New Headline: Time to Kick Up the Heat: The White House Urges Immediate Action in College Football!
President Trump recently promised to "fix" the NIL and revenue sharing in college sports. The writer argues that a free market is good for the NCAA.
If there is one thing we’ve learned over the last decade, it’s that President Donald Trump loves a good executive order. Add in a room with the head of the NCAA, power conference commissioners and legendary coaches like Nick Saban, and the president is in his element. Recently, Trump convened a summit titled "Saving College Sports," where he lamented the destruction of the American collegiate system and promised an "all-encompassing" executive order to fix the horrible mess of Name, Image and Likeness (NIL) and revenue sharing.
Those of us who love collegiate sports should be concerned. Trump’s summit combined nostalgia for the bygone era of scholarships-only for athletes and a healthy dose of skepticism toward the unanimous Supreme Court ruling in NCAA v. Alston , which paved the way for student-athletes to receive NIL payments.
Why can’t we go back to the good old days when coaches, universities and athletic conferences raked in cash, hand over fist, while players bore the physical punishment of monopoly-suppressed compensation? The answer seems fairly obvious, but even if it wasn’t, there is a bizarre, recurring confidence in the face of government incompetence infecting our politics. The federal government isn't good fixing things We are talking about a federal apparatus that has already spent decades helping higher education into a crisis.
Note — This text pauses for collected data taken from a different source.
(* ===== verification/AllocWitness.v ===== *)
(** * Concrete heaps on which the allocator theorems apply

    Flat memories holding a fresh kernel heap, a kernel heap in use, and small
    64-byte heaps; each lemma applies one theorem of the allocator to one of
    them. *)

From S2P Require Export AllocFindings.

#[local] Open Scope Z_scope.

Lemma flat_in_win a n : 0 <= a -> a + n <= 4294967296 -> in_win (fun _ => True) a n.
Proof. intros. by split. Qed.

(** A fresh kernel heap: the header 29 at its start, zeros elsewhere. *)
Definition fresh_memory : flat := Flat (fun a => if a =? 3489660927 then 29 else 0).

Lemma fresh_kernel_heap : kernel_heap_at fresh_memory [Block 29 false].
Proof.
  split; [|by cbn; split; [apply Z.divide_0_r|]]. split; [by vm_compute|].
  split; [by repeat constructor; cbn; lia|]. split; [by apply flat_in_win|by vm_compute].
Qed.

(** A kernel heap that is one block in use, followed by the byte 3. *)
Definition full_memory : flat :=
  Flat (fun a => if a =? 3489660927 then 157 else if a =? 4026531839 then 3 else 0).

Lemma full_kernel_heap : kernel_heap_at full_memory [Block 29 true].
Proof.
  split; [|by cbn; split; [apply Z.divide_0_r|]]. split; [by vm_compute|].
  split; [by repeat constructor; cbn; lia|]. split; [by apply flat_in_win|by vm_compute].
Qed.

(** A 64-byte heap at 4095 with the given first two header bytes and first data
    bytes. *)
Definition small_heap : heap_spec := {| start := 4095; end_ := 4158 |}.
Definition small_memory (h1 d1 h2 d2 : Z) : flat :=
  Flat (fun a => if a =? 4095 then h1 else if a =? 4096 then d1 else
                 if a =? 4103 then h2 else if a =? 4104 then d2 else
                 if a =? 4111 then 4 else if a =? 4127 then 5 else 0).
Definition small_blocks (u1 u2 : bool) : list block :=
  [Block 3 u1; Block 3 u2; Block 4 false; Block 5 false].

Lemma small_heap_at (u1 u2 : bool) (d1 d2 : Z) :
  heap_at small_heap
    (small_memory (if u1 then 131 else 3) d1 (if u2 then 131 else 3) d2) (small_blocks u1 u2) 4159.
Proof.
  split; [by destruct u1, u2|]. split; [by repeat constructor; cbn; lia|].
  split; [by apply flat_in_win|by vm_compute].
Qed.

Lemma memory_allocate_first_fit_witness :
  exists s' p, memory_allocate fresh_memory kernel_heap 4 = Ok (s', p) /\
    match alloc_blocks (needed (4 + 1)) [Block 29 false] with
    | Some (off, l') =>
        p = start kernel_heap + off + sizeof_heap_header /\
        heap_at kernel_heap s' l' (end_ kernel_heap) /\ outside fresh_memory s'
    | None => p = 0 /\ s' = fresh_memory
    end.
Proof.
  apply (memory_allocate_first_fit kernel_heap fresh_memory 4);
    [apply fresh_kernel_heap|lia|lia|].
  apply kernel_quiet; [reflexivity|by vm_compute].
Defined.

Lemma memory_allocate_exclusive_witness :
  exists s' p, memory_allocate (small_memory 131 7 3 0) small_heap 4 = Ok (s', p) /\ p <> 0 /\
    exists l', heap_at small_heap s' l' 4159 /\
      used_from 0 l' ≡ₚ (p - 1 - start small_heap, needed (4 + 1))
        :: used_from 0 (small_blocks true false) /\
      StronglySorted (fun r1 r2 => r1.1 + 2 ^ r1.2 <= r2.1) (used_from 0 l') /\
      start small_heap <= p - 1 /\ p + 4 < p - 1 + 2 ^ needed (4 + 1) <= 4159 /\
      forall o k x, (o, k) ∈ used_from 0 (small_blocks true false) ->
        start small_heap + o <= x < start small_heap + o + 2 ^ k ->
        view s' x = view (small_memory 131 7 3 0) x.
Proof.
  destruct (memory_allocate (small_memory 131 7 3 0) small_heap 4) as [[s' p]| |] eqn:E;
    [|by vm_compute in E|by vm_compute in E].
  assert (p = 4104) as -> by (vm_compute in E; congruence).
  exists s', 4104. split; [done|]. split; [discriminate|].
  apply (memory_allocate_exclusive small_heap _ 4 _ _ _ 4104 (small_heap_at true false 7 0));
    [lia|lia|by left|exact E|discriminate].
Defined.

Lemma kernel_allocate_aligned_witness :
  exists s' p, kernel_allocate fresh_memory 4096 = Ok (s', p) /\ p <> 0 /\
    (2 ^ needed (4096 + 1) | p) /\ KERNEL_BASE + 268435456 <= p /\
    p + 4096 < KERNEL_BASE + 805306368.
Proof.
  destruct (kernel_allocate fresh_memory 4096) as [[s' p]| |] eqn:E;
    [|by vm_compute in E|by vm_compute in E].
  assert (p = 3489660928) as -> by (vm_compute in E; congruence).
  exists s', 3489660928. split; [done|]. split; [discriminate|].
  apply (kernel_allocate_aligned fresh_memory 4096 [Block 29 false] s');
    [apply fresh_kernel_heap|lia|lia|reflexivity|by vm_compute|exact E|discriminate].
Defined.

Lemma init_kernel_heap_ok_witness :
  exists s', init_kernel_heap (Flat (fun a => a)) = Ok s' /\
    outside (Flat (fun a => a)) s' /\ kernel_heap_at s' [Block 29 false] /\
    forall x, True -> x <> start kernel_heap -> view s' x = view (Flat (fun a => a)) x.
Proof. apply init_kernel_heap_ok. by apply flat_in_win. Defined.

(** Four requests, the last of which is too large for what is left. *)
Lemma kernel_allocations_in_order_witness :
  let ps := [3489660928; 3489669120; 3758096384; 0] in
  let l := (alloc_seq [4; 4096; 200000000; 200000000] [Block 29 false]).2 in
  exists s1 s', init_kernel_heap (Flat (fun _ => 0)) = Ok s1 /\
    allocate_all [4; 4096; 200000000; 200000000] s1 = Ok (s', ps) /\
    kernel_heap_at s' l /\ used_from 0 l ≡ₚ objects [4; 4096; 200000000; 200000000] ps /\
    StronglySorted (fun r1 r2 => r1.1 + 2 ^ r1.2 <= r2.1) (used_from 0 l) /\
    Forall2 object_ok [4; 4096; 200000000; 200000000] ps.
Proof.
  apply (kernel_allocations_in_order (Flat (fun _ => 0)) [4; 4096; 200000000; 200000000]);
    [by apply flat_in_win|by vm_compute|].
  repeat (apply Forall_cons; split; [split_and!; by vm_compute|]). constructor.
Defined.

Lemma init_memory_blocks_witness :
  let h := {| start := 100; end_ := 188 |} in
  exists s' l, init_memory (Flat (fun a => a)) h = Ok s' /\ heap_at h s' l (100 + 8 * 11) /\
    l = init_blocks MIN_BLOCK_SIZE 11 /\
    Forall (fun b => bused b = false) l /\ span l = 8 * 11 /\
    forall x, True -> x ∉ headers 100 l -> view s' x = view (Flat (fun a => a)) x.
Proof.
  apply (init_memory_blocks {| start := 100; end_ := 188 |} (Flat (fun a => a)));
    [by vm_compute|by vm_compute|by vm_compute|by vm_compute|by apply flat_in_win].
Defined.

Lemma coalesce_block_merges_witness :
  exists s' l1' k' l2',
    coalesce_block (small_memory 3 0 3 0) (4095 + 8) 4095 = Ok s' /\
    let l' := l1' ++ Block k' false :: l2' in
    heap_at small_heap s' l' 4159 /\ aligned_from 0 l' /\ used_from 0 l' = [] /\
    3 <= k' /\ ~ mergeable l1' k' l2' /\
    forall b, True -> b ∉ headers 4095 (small_blocks false false) ->
      view s' b = view (small_memory 3 0 3 0) b.
Proof.
  apply (coalesce_block_merges small_heap (small_memory 3 0 3 0) [Block 3 false] 3
    [Block 4 false; Block 5 false] 4159).
  - apply (small_heap_at false false 0 0).
  - cbn. repeat split; [apply Z.divide_0_r|by exists 1|by exists 1|by exists 1].
  - by vm_compute.
  - split; [done|]. right. by vm_compute.
Defined.

Lemma memory_free_clears_witness :
  exists s', memory_free (small_memory 131 7 3 0) small_heap 4096 = Ok s' /\
    heap_at small_heap s' (small_blocks false false) 4159 /\
    forall b, True -> b <> 4096 - 1 -> view s' b = view (small_memory 131 7 3 0) b.
Proof.
  apply (memory_free_clears small_heap (small_memory 131 7 3 0) [] 3
    [Block 3 false; Block 4 false; Block 5 false] 4159).
  - apply (small_heap_at true false 7 0).
  - by vm_compute.
  - done.
  - by vm_compute.
  - right. by vm_compute.
Defined.

Lemma round_block_size_spec_witness :
  exists r, round_block_size 4096 = Ok r /\ MIN_BLOCK_SIZE <= r <= 30 /\ 4096 < 2 ^ r /\
    forall r', MIN_BLOCK_SIZE <= r' -> 4096 < 2 ^ r' -> r <= r'.
Proof. apply (round_block_size_spec 4096). lia. Defined.

Lemma memory_free_corrupts_witness :
  exists s', memory_free (small_memory 131 3 131 3) small_heap 4104 = Ok s' /\
    view (small_memory 131 3 131 3) 4096 = 3 /\ view s' 4096 = 4 /\
    view s' 4095 = hdr (Block 3 true).
Proof.
  apply (memory_free_corrupts small_heap (small_memory 131 3 131 3) [] 3
    [Block 4 false; Block 5 false] 4159).
  - apply (small_heap_at true true 3 3).
  - lia.
  - apply Z.divide_0_r.
  - reflexivity.
  - reflexivity.
  - done.
  - by vm_compute.
  - right. by vm_compute.
  - by vm_compute.
Defined.

Lemma kernel_allocate_overruns_witness :
  exists s', kernel_allocate full_memory 4 = Ok (s', end_ kernel_heap + 1) /\
    hused (view s' (end_ kernel_heap)) = true.
Proof.
  apply (kernel_allocate_overruns full_memory 4 [Block 29 true]);
    [apply full_kernel_heap|lia|lia|by vm_compute|reflexivity|reflexivity].
Defined.

Lemma kernel_free_fragments_witness :
  let p := start kernel_heap + 1 in
  exists s1 s2 l, kernel_allocate fresh_memory 4 = Ok (s1, p) /\ kernel_free s1 p = Ok s2 /\
    kernel_heap_at s2 l /\ used_from 0 l = [] /\
    kernel_allocate s2 (2 ^ 28) = Ok (s2, 0) /\
    exists s', kernel_allocate fresh_memory (2 ^ 28) = Ok (s', p).
Proof.
  apply (kernel_free_fragments fresh_memory 4);
    [apply fresh_kernel_heap|lia|lia|reflexivity|reflexivity|by vm_compute].
Defined.

Lemma coalesce_undoes_allocate_witness :
  exists s1 s2 s3, kernel_allocate fresh_memory 4096 = Ok (s1, start kernel_heap + 1) /\
    set_used s1 (start kernel_heap) 0 = Ok s2 /\
    coalesce_block s2 (start kernel_heap) (start kernel_heap) = Ok s3 /\
    kernel_heap_at s3 [Block 29 false].
Proof.
  apply (coalesce_undoes_allocate fresh_memory 4096);
    [apply fresh_kernel_heap|lia|lia|split; [done|right; by vm_compute]].
Defined.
Through a toxic cocktail of subsidized loans and administrative bloat, the government managed to turn the simple pursuit of education into a lifelong debt sentence. Having successfully driven the cost of a diploma into the stratosphere, while the value of a college degree remains the subject of intense debate , Washington has now decided it's the perfect time to fix college sports too. What could possibly go wrong?